Search for the word "rewrite" in the entries. Each line that holds it should be copied.

..............................

(** X8: whatever [rows] is, a run that gets past the parser writes only
    characters of the file format: lower-case letters of the header line and
    of [deposit], commas, decimal digits and line feeds; so no quote, no
    blank, no carriage return and no sign. *)
Theorem output_alphabet (help_text : string) (argv : list string) (v : value)
    (c : ascii) :
  parses_to help_text argv v ->
  Str.contains c (stdout (generate_big_csv help_text argv)) = true ->
  csv_char c = true.
Proof.
  intros H.
  assert (Hh : Str.contains c "type,client,tx,amount" = true ->
               csv_char c = true)
    by (intros Hc; unfold csv_char; rewrite Hc; now rewrite orb_true_r).
  unfold stdout. destruct v as [|n|l].
  - rewrite (run_not_int _ _ _ H) by discriminate. cbn [fst].
    apply unlines_chars. now repeat constructor.
  - rewrite (run_int _ _ _ H). cbn [fst].
    apply unlines_chars. constructor; [exact Hh|].
    apply Forall_map, Forall_forall. intros i Hi.
    apply range_list_nonneg in Hi. apply data_line_chars. lia.
  - rewrite (run_not_int _ _ _ H) by discriminate. cbn [fst].
    apply unlines_chars. now repeat constructor.
Qed.

Lemma output_alphabet_witness : csv_char "9" = true.
Proof.
  apply (output_alphabet "usage" ["--rows"; "10"] (PyInt 10) "9");
    reflexivity.
Defined.

Example csv_char_excluded :
  map csv_char ["'"%char; " "%char; "-"%char; "+"%char; "013"%char; "_"%char]
  = [false; false; false; false; false; false].
Proof. reflexivity. Qed.

(** ** Further properties of the command line *)

Lemma pattern_rows_eq (v : string) (rest : list string) :
  argparse.arg_strings_pattern (("--rows=" ++ v) :: rest)
  = option_map
      (cons ("--rows=" ++ v,
             argparse.pO {| argparse.action := Some argparse.StoreRows;
                            argparse.option_string := "--rows";
                            argparse.explicit_arg := Some v |}))
      (argparse.arg_strings_pattern rest).
Proof. reflexivity. Qed.

Lemma builtin_int_not_separator (v : string) (a : Z) :
  builtin_int v = Some a -> String.eqb v "--" = false.
Proof.
  intros H. apply String.eqb_neq. intros ->. discriminate H.
Qed.

(** A run of [--rows=v] options with integer values: the namespace ends
    with the last value, whatever it held before. *)
Lemma consume_rows_eq (help_text : string) (ws : list string) :
  Forall (fun w => builtin_int w <> None) ws ->
  forall (rest : list (string * argparse.pattern))
         (namespace : argparse.Namespace) (extras : list string)
         (out : string),
    argparse.consume help_text namespace extras
      (List.app
         (map (fun w =>
                 ("--rows=" ++ w,
                  argparse.pO {| argparse.action := Some argparse.StoreRows;
                                 argparse.option_string := "--rows";
                                 argparse.explicit_arg := Some w |})) ws)
         rest) out
    = argparse.consume help_text
        (fold_left
           (fun ns w =>
              match builtin_int w with
              | Some a => {| argparse.rows := PyInt a |}
              | None => ns
              end) ws namespace) extras rest out.
Proof.
  induction 1 as [|w ws Hw _ IH]; intros rest namespace extras out;
    [reflexivity|].
  cbn [map app argparse.consume argparse.action argparse.explicit_arg
       fold_left].
  unfold bind at 1. rewrite get_values_single.
  destruct (builtin_int w) as [a|] eqn:Ha; [|contradiction].
  rewrite (builtin_int_not_separator _ _ Ha). apply IH.
Qed.

Lemma pattern_rows_eq_all (ws : list string) :
  argparse.arg_strings_pattern (map (append "--rows=") ws)
  = Some (map (fun w =>
                 ("--rows=" ++ w,
                  argparse.pO {| argparse.action := Some argparse.StoreRows;
                                 argparse.option_string := "--rows";
                                 argparse.explicit_arg := Some w |})) ws).
Proof.
  induction ws as [|w ws IH]; [reflexivity|].
  cbn [map]. rewrite pattern_rows_eq, IH. reflexivity.
Qed.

..............................

◆ RESPONSE BELOW ◆
    by (intros Hc; unfold csv_char; rewrite Hc; now rewrite orb_true_r).
  - rewrite (run_not_int _ _ _ H) by discriminate. cbn [fst].
  - rewrite (run_int _ _ _ H). cbn [fst].
  - rewrite (run_not_int _ _ _ H) by discriminate. cbn [fst].
  unfold bind at 1. rewrite get_values_single.
  rewrite (builtin_int_not_separator _ _ Ha). apply IH.
  cbn [map]. rewrite pattern_rows_eq, IH. reflexivity.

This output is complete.